In recent weeks the Israeli press has reported on the death of yeshiva student from a heroin overdose and the drug arrests of other yeshiva students from the United States.
“They brought their habits from America,” Haaretz reported.
Some in the American Orthodox community for years have criticized the amount of alcohol consumed at synagogue kiddushes both as an entry point into substance abuse for youngsters who see their elders imbibing and as tacit approval of drinking.
“At a recent convention of the Orthodox mental health organization Nefesh International, therapist after therapist indicated that almost invariably the youngsters they see who struggle with alcoholic tendencies trace their introduction to experiences they had in shul or at [events] such as weddings and bar mitzvahs,” Rabbi Weinreb wrote.
“I think there’s a correlation,” said Rabbi Abraham Twerski, a physician and medical director emeritus of the Gateway Rehabilitation Center in Pittsburgh, who has specialized in treating substance abuse. “A drug is a drug is a drug.
“Kids learn from what they see,” said Rabbi Twerski, who has taken a “very strong stand” against kiddush clubs. “Where a single l’chaim is acceptable, excessive drinking is forbidden.”
Rabbi Daniel Korobkin of Kehillat Yavneh in Los Angeles, in that city’s Jewish Journal, wrote that “Parents sauntering into shul with Scotch on their breath are not positive role models.”
In his essay, Rabbi Weinreb wrote: “This increasingly common practice [of kiddush clubs] consists of a large group of congregants, almost invariably men, who leave the main sanctuary at a key point in the middle of the service …and withdraw to a side room where they partake in hard and expensive liquor, commonly fine single malt scotch whiskey. The kiddush club … serves as a setting within which adults drink immoderate amounts of alcohol and often return to synagogue more than mildly intoxicated.
“Many rabbis told us of their struggles to put an end to the disgrace of the kiddush clubs but felt they alone did not command sufficient authority to eliminate it.”
The rabbis who decided to end their congregations’ kiddush clubs “relied on Rabbi Weinreb’s proclamation,” Rabbi Mintz said. “What’s important here is that it draws attention to the issue. He was far more successful than most people would have imagined. Had you asked someone six months ago whether Rabbi Weinreb would be successful, there would have been a real cynicism.”
The OU directive was the subject of discussion “all over the place” in Modern Orthodox circles, Rabbi Mintz said, noting that “The abuse of alcohol has become a very serious problem.”
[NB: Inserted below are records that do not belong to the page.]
Lemma sound_cancel key job reason at_ audit : sound (cancel_found key job reason at_ audit).
Proof.
  intros r Hr. unfold cancel_found. destruct (oneOf _ _); [by apply sound_refl|]. destruct (oneOf _ _); [by apply sound_refl|].
  apply sound_look; [apply readonly_lift|done|]. intros [[u event] outbox] _.
  apply sound_look; [apply readonly_check_records|done|]. intros [] _.
  look. apply sound_look; [destruct audit; solve [readonly_tac]|done|]. intros [] _.
  apply sound_operation_of; [done|]. intros o Ho.
  unfold mbind at 1, M_bind at 1. set (m := if _ =s _ then _ else _).
  assert (Hm : sound m) by (subst m; destruct (_ =s _); [apply sound_release|intros r0 H0; by apply sound_refl]).
  specialize (Hm r Hr). destruct (m r) as [[[]|e] r1]; cbn in Hm; [|done].
  eapply sound_trans; [exact Hm|]. intros H1. destruct Hm as [_ K1].
  match goal with |- context [commit_change (applyMemoryOperationJobStatus o ?st ?er ?t)] =>
    destruct (job_status_operation o st er t) as [Ei Hs]; set (o1 := applyMemoryOperationJobStatus o st er t) in * end.
  match goal with |- context [commit_change o1 key ?u ?ev ?ob] =>
    assert (Hc : sound_at r1 (commit_change o1 key u ev ob r1)) end.
  { pose proof (basis_operations _ Hr _ _ Ho) as E. cbn in E. apply sound_commit; [|done].
    destruct (decide (AIOperation.ID o1 = ""%string)) as [?|Hne]; [by left|]. right. right. rewrite Ei in *.
    rewrite <- E in Ho. destruct (kept_operations _ _ K1 _ _ Hne Ho) as (o' & Ho' & Hs'). exists o'. split; [done|].
    unfold same_kind in *. naive_solver congruence. }
  destruct audit; [by apply sound_audited|exact Hc].
Qed.

Lemma sound_claims candidates now leaseUntil workerID leaseToken limit claimed :
  sound (claimAIJobCandidatesLocked candidates now leaseUntil workerID leaseToken limit claimed).
Proof.
  revert claimed. induction candidates as [|c l IH]; intros claimed; cbn; [intros r Hr; by apply sound_refl|].
  destruct (_ >=? _); [intros r Hr; by apply sound_refl|]. apply sound_bind; [|done].
  intros r Hr. unfold claim_candidate. apply sound_look; [apply readonly_lift|done|]. intros [[u event] outbox] _.
  apply sound_look; [apply readonly_check_records|done|]. intros [] _. look.
  destruct (aiOperations r !! AIJob.OperationID c) as [o|] eqn:Eo; cbn [default from_option id].
  - by eapply sound_commit_job.
  - apply sound_commit; [by left|done].
Qed.

(** *** Settlements *)

Lemma sound_move_hold record kept_ toStatus reason : sound (move_hold record kept_ toStatus reason).
Proof.
  intros r Hr. unfold move_hold. look. destruct (memoryBillingHoldForOperation _ _) as [h|] eqn:Ef; [|by apply sound_refl].
  destruct (oneOf _ _); [by apply sound_refl|]. apply sound_look; [apply readonly_lift|done|]. intros h' [= Hp].
  eapply sound_prepared; [done|by eapply found_hold|exact Hp].
Qed.

Lemma sound_settle_ledger record billing : sound (settle_ledger record billing).
Proof.
  intros r Hr. unfold settle_ledger, settleMemoryBillingHoldForUsage. destruct (_ =s _); [|by apply sound_refl].
  destruct (negb _); [by apply sound_refl|]. look. unfold id.
  destruct (memoryBillingHoldForOperation _ _) as [h|] eqn:Ef; [|by apply sound_refl].
  destruct (oneOf _ _); [by apply sound_refl|]. apply sound_look; [apply readonly_lift|done|]. intros amount _.
  apply sound_look; [apply readonly_lift|done|]. intros h' [= Hp].
  eapply sound_prepared; [done|by eapply found_hold|exact Hp].
Qed.

Lemma sound_settle_evaluation record evaluation : sound (settle_evaluation record evaluation).
Proof.
  intros r Hr. unfold settle_evaluation. look. unfold id. unfold mbind at 1, M_bind at 1.
  set (key := memoryBillingHoldPricingVersionKeyForEvaluation _ _ _ _).
  match goal with |- context [match ?m r with _ => _ end] => assert (Hm : sound_at r (m r).2) end.
  { destruct (key <>s "") eqn:Ek; [|by apply sound_refl]. cbn [write snd].
    assert (Hv : exists v, billingHoldPricingVersions r !! key = Some v).
    { revert Ek. subst key. unfold memoryBillingHoldPricingVersionKeyForEvaluation.
      destruct (memoryBillingHoldForOperation _ _); [|done].
      destruct (billingHoldPricingVersions r !! _) as [v|] eqn:Ev; [|done].
      destruct (BillingHoldPricingVersion.PricingRuleVersionID v <>s _); [done|]. intros _. eauto. }
    destruct Hv as [v Hv]. rewrite Hv. cbn [default from_option id]. pose proof (basis_prices _ Hr _ _ Hv) as Hk. cbn in Hk.
    destruct Hr as [O1 O0 O2 O3 O4]. split; [split; try done; by apply keyed_insert|].
    split; cbn; try done; try by eauto. intros id_ k _. destruct (decide (k = key)) as [->|Hne].
    - by rewrite lookup_insert_eq, Hv.
    - by rewrite lookup_insert_ne. }
  match goal with |- context [match ?m r with _ => _ end] => destruct (m r) as [[[]|e] r1] end; cbn in Hm; [|done].
  eapply sound_trans; [exact Hm|]. intros H1. destruct (_ && _); [by apply sound_move_hold|by apply sound_refl].
Qed.

Lemma sound_settle_hold settlement : sound (settle_hold settlement).
Proof.
  unfold settle_hold. apply sound_bind; [apply sound_for_each, sound_settle_ledger|]. intros _.
  apply sound_bind; [apply sound_for_each, sound_settle_evaluation|]. intros _.
  destruct (_ && _); [apply sound_move_hold|intros r Hr; by apply sound_refl].
Qed.

Lemma absent_billing settlement r : check_absent settlement r = (Ok tt, r) ->
  usageRecords r !! UsageRecord.ID (UsageSettlement.Record settlement) = None /\
  Forall (fun b => billingLedgerEntries r !! BillingLedgerEntry.ID b = None) (UsageSettlement.Ledgers settlement).
Proof.
  unfold check_absent. intros H.
  apply readonly_bind_inv in H as [(e & [=] & _)|(? & [= <-] & H)]; [|apply readonly_read].
  apply readonly_bind_inv in H as [(e & _ & [=] & _)|([] & H1 & H)]; [|apply readonly_check].
  apply readonly_bind_inv in H as [(e & _ & [=] & _)|([] & _ & H)]; [|solve [readonly_tac]].
  apply readonly_bind_inv in H as [(e & _ & [=] & _)|([] & H2 & _)]; [|solve [readonly_tac]]. unfold id in *.
  apply check_inv in H1 as [_ [[_ [=]]|[H1%has_None _]]]. split; [done|].
  revert H2. induction (UsageSettlement.Ledgers settlement) as [|b l IH]; [constructor|]. cbn [for_each]. intros H2.
  apply readonly_bind_inv in H2 as [(e & _ & [=] & _)|([] & H3 & H2)]; [|apply readonly_check].
  apply check_inv in H3 as [_ [[_ [=]]|[H3%has_None _]]]. constructor; [done|by apply IH].
Qed.

Lemma foldl_store_subset {V} (key : V -> string) l (m : gmap string V) :
  Forall (fun x => m !! key x = None) l -> m ⊆ foldl (fun m x => <[key x := x]> m) m l.
Proof.
  intros Hl. apply map_subseteq_spec. intros k v Hk. rewrite foldl_store_other; [done|].
  intros Hin. apply list_elem_of_fmap in Hin as (x & -> & Hx). rewrite Forall_forall in Hl. by rewrite (Hl x Hx) in Hk.
Qed.

Lemma sound_ApplyUsageSettlement settlement : sound (ApplyUsageSettlement MarshalDimensions settlement).
Proof.
  intros r Hr. unfold ApplyUsageSettlement. apply sound_look; [apply readonly_lift|done|]. intros normal [= Hn].
  apply sound_look; [apply readonly_check_references|done|]. intros [] _. look. unfold id.
  apply sound_look; [apply readonly_lift|done|]. intros [answer|] _; [by apply sound_refl|].
  apply sound_look; [apply readonly_check_absent|done|]. intros [] Habs.
  unfold mbind at 1, M_bind at 1. pose proof (sound_settle_hold normal r Hr) as Hs.
  destruct (settle_hold normal r) as [[[]|e] r1] eqn:Eh; cbn in Hs |- *; [|done].
  pose proof (normalizeSettlement_inv _ _ Hn) as (_ & _ & _ & Hnd).
  pose proof (basis_holds _ Hr) as Hh. apply settle_hold_ok in Eh as (_ & Ho & _); [|done|done].
  apply absent_billing in Habs as [Hu Hl]. eapply sound_trans; [exact Hs|]. intros [O1 O0 O2 O3 O4].
  assert (E : usageRecords r1 = usageRecords r /\ billingLedgerEntries r1 = billingLedgerEntries r)
    by (rewrite Ho; by destruct r). destruct E as [E1 E2]. rewrite <- E1 in Hu. rewrite <- E2 in Hl.
  split; [by split|]. split; try done; try (cbn; by eauto).
  - by apply foldl_store_subset.
  - by apply insert_subseteq.
Qed.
As one sign of the diminishing support for synagogues’ kiddush clubs, none of the congregations that have kiddush clubs, nor Web sites devoted to kiddush clubs, responded to requests by The Jewish Week to comment on the topic.For some congregants who enjoy kiddush clubs, “it’s a control issue,” Rabbi Mintz said. “They don’t want anyone, including a rabbi, dictating what they can do.
Rabbi Mintz said he heard that a member of “one prominent shul” whose rabbi had spoken against kiddush clubs distributed a letter in favor of the practice as a form of protest to other members.
Neither Congregation Kehilath Jeshurun nor Lincoln Square Synagogue, Manhattan congregations where Rabbi Mintz has served, or Kehilat Rayim Ahuvim, a new congregation on the Upper West Side where the rabbi is an “active participant,” has sponsored kiddush clubs, he said.
Kiddush clubs are most common at synagogues where there is only one Saturday morning service, Rabbi Mintz said. In large congregations with a variety of Shabbat morning services, a separate kiddush usually follows each service.
“In shuls where you have multiple minyans,” he said, “you don’t need kiddush clubs.”